* _Task to carry out_
From the material that follows, please give the number of lines containing the string "unfold", and that number alone.

*** Opening of Supplied records ***

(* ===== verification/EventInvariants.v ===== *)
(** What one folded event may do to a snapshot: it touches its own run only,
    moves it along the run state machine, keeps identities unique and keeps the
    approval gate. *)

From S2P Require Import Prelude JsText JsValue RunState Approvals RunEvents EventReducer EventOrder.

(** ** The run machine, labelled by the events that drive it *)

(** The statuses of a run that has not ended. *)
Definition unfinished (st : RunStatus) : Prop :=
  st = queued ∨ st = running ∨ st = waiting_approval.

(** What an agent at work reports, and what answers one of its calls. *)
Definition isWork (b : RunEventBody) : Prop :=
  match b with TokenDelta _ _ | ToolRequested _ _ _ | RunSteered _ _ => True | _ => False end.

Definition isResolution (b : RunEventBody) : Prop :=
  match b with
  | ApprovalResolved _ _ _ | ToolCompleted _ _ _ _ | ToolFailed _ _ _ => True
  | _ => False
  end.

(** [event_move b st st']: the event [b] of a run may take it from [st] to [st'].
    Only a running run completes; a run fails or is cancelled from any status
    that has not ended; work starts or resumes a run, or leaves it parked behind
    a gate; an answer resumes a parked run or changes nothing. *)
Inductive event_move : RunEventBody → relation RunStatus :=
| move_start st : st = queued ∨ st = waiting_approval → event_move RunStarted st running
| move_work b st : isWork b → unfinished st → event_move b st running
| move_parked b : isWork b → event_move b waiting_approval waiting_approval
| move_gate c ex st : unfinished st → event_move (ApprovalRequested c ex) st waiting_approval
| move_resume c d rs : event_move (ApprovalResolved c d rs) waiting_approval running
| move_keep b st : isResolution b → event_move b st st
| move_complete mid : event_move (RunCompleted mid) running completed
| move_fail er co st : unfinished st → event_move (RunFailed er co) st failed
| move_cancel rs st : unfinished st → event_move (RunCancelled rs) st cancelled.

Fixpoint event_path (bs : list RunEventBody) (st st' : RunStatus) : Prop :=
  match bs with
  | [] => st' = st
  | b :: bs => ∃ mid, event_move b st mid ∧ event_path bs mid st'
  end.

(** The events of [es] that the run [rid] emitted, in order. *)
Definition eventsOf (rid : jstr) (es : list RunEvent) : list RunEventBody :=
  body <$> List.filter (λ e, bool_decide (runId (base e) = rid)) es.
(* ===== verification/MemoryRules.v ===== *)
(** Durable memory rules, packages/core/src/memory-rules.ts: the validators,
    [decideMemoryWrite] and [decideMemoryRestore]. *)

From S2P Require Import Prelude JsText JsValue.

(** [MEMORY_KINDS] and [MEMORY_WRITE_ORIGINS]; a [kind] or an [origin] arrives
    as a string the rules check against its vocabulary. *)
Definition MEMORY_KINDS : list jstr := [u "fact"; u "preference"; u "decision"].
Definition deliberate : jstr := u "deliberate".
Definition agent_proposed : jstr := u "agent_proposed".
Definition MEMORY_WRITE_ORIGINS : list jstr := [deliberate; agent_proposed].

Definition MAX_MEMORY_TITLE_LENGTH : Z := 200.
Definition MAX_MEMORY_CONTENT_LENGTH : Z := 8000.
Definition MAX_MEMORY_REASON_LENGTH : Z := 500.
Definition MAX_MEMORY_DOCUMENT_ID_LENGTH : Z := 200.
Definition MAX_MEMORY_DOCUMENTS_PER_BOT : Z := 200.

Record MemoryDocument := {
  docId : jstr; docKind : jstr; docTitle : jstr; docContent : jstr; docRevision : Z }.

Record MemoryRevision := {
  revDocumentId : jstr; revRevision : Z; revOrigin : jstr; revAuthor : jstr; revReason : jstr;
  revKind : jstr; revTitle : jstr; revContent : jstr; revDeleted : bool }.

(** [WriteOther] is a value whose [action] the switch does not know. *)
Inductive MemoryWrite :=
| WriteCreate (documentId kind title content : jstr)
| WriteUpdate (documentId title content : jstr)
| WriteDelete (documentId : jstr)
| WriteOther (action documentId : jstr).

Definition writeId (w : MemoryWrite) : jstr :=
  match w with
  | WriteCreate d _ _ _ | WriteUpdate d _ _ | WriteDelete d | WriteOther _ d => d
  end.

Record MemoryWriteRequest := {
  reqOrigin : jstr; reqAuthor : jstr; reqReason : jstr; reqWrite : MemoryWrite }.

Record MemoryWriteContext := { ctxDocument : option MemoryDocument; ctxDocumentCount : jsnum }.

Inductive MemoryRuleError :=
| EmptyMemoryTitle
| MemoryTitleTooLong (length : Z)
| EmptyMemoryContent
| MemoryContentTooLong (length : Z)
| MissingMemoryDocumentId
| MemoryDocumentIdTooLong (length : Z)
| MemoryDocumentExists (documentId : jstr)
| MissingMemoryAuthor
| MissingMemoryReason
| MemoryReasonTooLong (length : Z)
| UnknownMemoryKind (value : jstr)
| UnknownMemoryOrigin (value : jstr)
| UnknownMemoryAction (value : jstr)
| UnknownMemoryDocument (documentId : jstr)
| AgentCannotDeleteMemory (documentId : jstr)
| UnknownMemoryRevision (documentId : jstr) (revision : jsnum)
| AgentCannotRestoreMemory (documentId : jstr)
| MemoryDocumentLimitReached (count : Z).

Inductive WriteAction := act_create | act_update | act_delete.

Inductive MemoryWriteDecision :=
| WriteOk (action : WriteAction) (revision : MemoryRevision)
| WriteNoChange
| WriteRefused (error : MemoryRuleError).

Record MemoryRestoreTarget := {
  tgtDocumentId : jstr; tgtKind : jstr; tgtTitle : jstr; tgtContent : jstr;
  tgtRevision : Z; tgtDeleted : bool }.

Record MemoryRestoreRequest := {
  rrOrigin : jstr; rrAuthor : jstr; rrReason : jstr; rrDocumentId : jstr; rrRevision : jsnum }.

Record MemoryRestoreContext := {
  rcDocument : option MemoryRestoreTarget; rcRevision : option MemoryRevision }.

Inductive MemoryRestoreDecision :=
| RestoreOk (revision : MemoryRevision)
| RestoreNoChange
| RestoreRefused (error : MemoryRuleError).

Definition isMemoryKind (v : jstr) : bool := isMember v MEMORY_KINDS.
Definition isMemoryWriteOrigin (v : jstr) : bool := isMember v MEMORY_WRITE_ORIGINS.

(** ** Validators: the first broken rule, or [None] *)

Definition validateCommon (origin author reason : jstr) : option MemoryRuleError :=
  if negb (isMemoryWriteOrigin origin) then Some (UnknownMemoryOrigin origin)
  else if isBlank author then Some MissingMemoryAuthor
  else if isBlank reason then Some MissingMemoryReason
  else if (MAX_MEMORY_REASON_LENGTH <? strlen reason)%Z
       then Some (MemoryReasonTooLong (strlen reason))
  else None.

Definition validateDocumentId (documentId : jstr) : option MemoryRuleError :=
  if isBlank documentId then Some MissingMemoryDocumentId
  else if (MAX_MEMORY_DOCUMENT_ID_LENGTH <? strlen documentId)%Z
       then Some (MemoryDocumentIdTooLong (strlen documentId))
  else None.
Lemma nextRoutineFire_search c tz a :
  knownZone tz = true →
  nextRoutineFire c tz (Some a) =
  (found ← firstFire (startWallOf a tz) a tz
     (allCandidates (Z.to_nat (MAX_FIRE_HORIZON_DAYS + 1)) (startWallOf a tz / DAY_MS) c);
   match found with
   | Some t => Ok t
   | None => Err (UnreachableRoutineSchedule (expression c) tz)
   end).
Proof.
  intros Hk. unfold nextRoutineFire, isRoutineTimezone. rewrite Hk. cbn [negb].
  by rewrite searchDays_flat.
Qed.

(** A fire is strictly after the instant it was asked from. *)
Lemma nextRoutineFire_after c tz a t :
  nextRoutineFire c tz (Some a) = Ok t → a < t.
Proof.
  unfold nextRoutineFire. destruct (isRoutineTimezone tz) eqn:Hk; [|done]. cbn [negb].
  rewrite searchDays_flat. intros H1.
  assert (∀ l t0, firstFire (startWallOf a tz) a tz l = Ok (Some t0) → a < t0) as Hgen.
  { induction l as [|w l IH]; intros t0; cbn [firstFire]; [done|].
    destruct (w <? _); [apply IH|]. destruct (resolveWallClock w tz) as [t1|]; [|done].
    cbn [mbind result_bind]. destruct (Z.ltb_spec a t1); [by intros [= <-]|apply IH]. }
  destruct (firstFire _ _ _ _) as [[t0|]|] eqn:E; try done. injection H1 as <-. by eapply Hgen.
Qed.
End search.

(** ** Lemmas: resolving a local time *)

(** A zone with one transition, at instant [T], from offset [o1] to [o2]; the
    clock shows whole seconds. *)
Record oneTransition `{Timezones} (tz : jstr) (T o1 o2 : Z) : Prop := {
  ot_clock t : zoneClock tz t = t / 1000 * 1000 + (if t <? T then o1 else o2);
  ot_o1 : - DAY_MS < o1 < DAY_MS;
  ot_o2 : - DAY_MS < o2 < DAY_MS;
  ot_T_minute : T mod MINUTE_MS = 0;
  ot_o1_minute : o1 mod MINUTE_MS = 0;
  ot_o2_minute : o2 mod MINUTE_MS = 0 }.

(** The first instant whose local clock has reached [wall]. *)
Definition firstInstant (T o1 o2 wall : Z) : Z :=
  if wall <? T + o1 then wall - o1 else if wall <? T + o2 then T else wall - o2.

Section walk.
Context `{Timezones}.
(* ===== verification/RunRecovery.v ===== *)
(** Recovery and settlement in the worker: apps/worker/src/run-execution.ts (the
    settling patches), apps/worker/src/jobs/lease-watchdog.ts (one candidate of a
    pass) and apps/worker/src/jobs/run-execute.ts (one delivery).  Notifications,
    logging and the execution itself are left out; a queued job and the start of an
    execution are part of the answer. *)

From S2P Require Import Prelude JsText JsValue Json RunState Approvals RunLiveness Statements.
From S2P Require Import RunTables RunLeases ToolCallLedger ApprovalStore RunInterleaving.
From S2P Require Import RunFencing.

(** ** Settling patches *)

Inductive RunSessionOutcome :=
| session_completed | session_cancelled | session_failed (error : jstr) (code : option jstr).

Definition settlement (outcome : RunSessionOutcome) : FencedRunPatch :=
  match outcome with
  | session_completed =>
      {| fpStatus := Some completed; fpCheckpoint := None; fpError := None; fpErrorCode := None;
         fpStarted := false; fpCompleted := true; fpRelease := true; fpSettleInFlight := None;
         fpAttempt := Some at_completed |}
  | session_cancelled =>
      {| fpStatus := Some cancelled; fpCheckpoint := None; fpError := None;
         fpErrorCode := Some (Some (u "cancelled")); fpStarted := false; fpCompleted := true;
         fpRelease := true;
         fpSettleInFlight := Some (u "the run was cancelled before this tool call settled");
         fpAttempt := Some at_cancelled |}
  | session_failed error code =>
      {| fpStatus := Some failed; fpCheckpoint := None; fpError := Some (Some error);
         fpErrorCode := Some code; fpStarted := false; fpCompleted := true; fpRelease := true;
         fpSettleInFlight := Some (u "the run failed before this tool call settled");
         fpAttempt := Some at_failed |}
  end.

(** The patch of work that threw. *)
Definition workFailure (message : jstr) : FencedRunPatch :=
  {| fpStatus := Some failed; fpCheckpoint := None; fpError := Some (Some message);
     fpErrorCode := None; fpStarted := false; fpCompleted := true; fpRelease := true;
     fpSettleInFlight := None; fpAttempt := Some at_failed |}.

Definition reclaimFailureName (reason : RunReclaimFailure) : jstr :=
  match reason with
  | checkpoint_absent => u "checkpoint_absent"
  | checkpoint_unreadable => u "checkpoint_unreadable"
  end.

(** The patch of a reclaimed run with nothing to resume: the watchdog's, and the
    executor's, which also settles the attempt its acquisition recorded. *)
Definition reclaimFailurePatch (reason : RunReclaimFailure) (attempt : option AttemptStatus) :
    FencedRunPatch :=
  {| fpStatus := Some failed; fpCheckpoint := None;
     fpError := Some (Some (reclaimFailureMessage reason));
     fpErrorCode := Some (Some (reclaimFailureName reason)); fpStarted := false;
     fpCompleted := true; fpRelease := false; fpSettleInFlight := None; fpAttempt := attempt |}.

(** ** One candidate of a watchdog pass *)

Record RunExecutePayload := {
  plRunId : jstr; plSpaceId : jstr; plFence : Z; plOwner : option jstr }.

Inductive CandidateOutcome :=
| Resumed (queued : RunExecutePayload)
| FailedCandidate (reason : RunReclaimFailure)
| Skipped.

*** Close of Supplied records ***

* _Your response_
2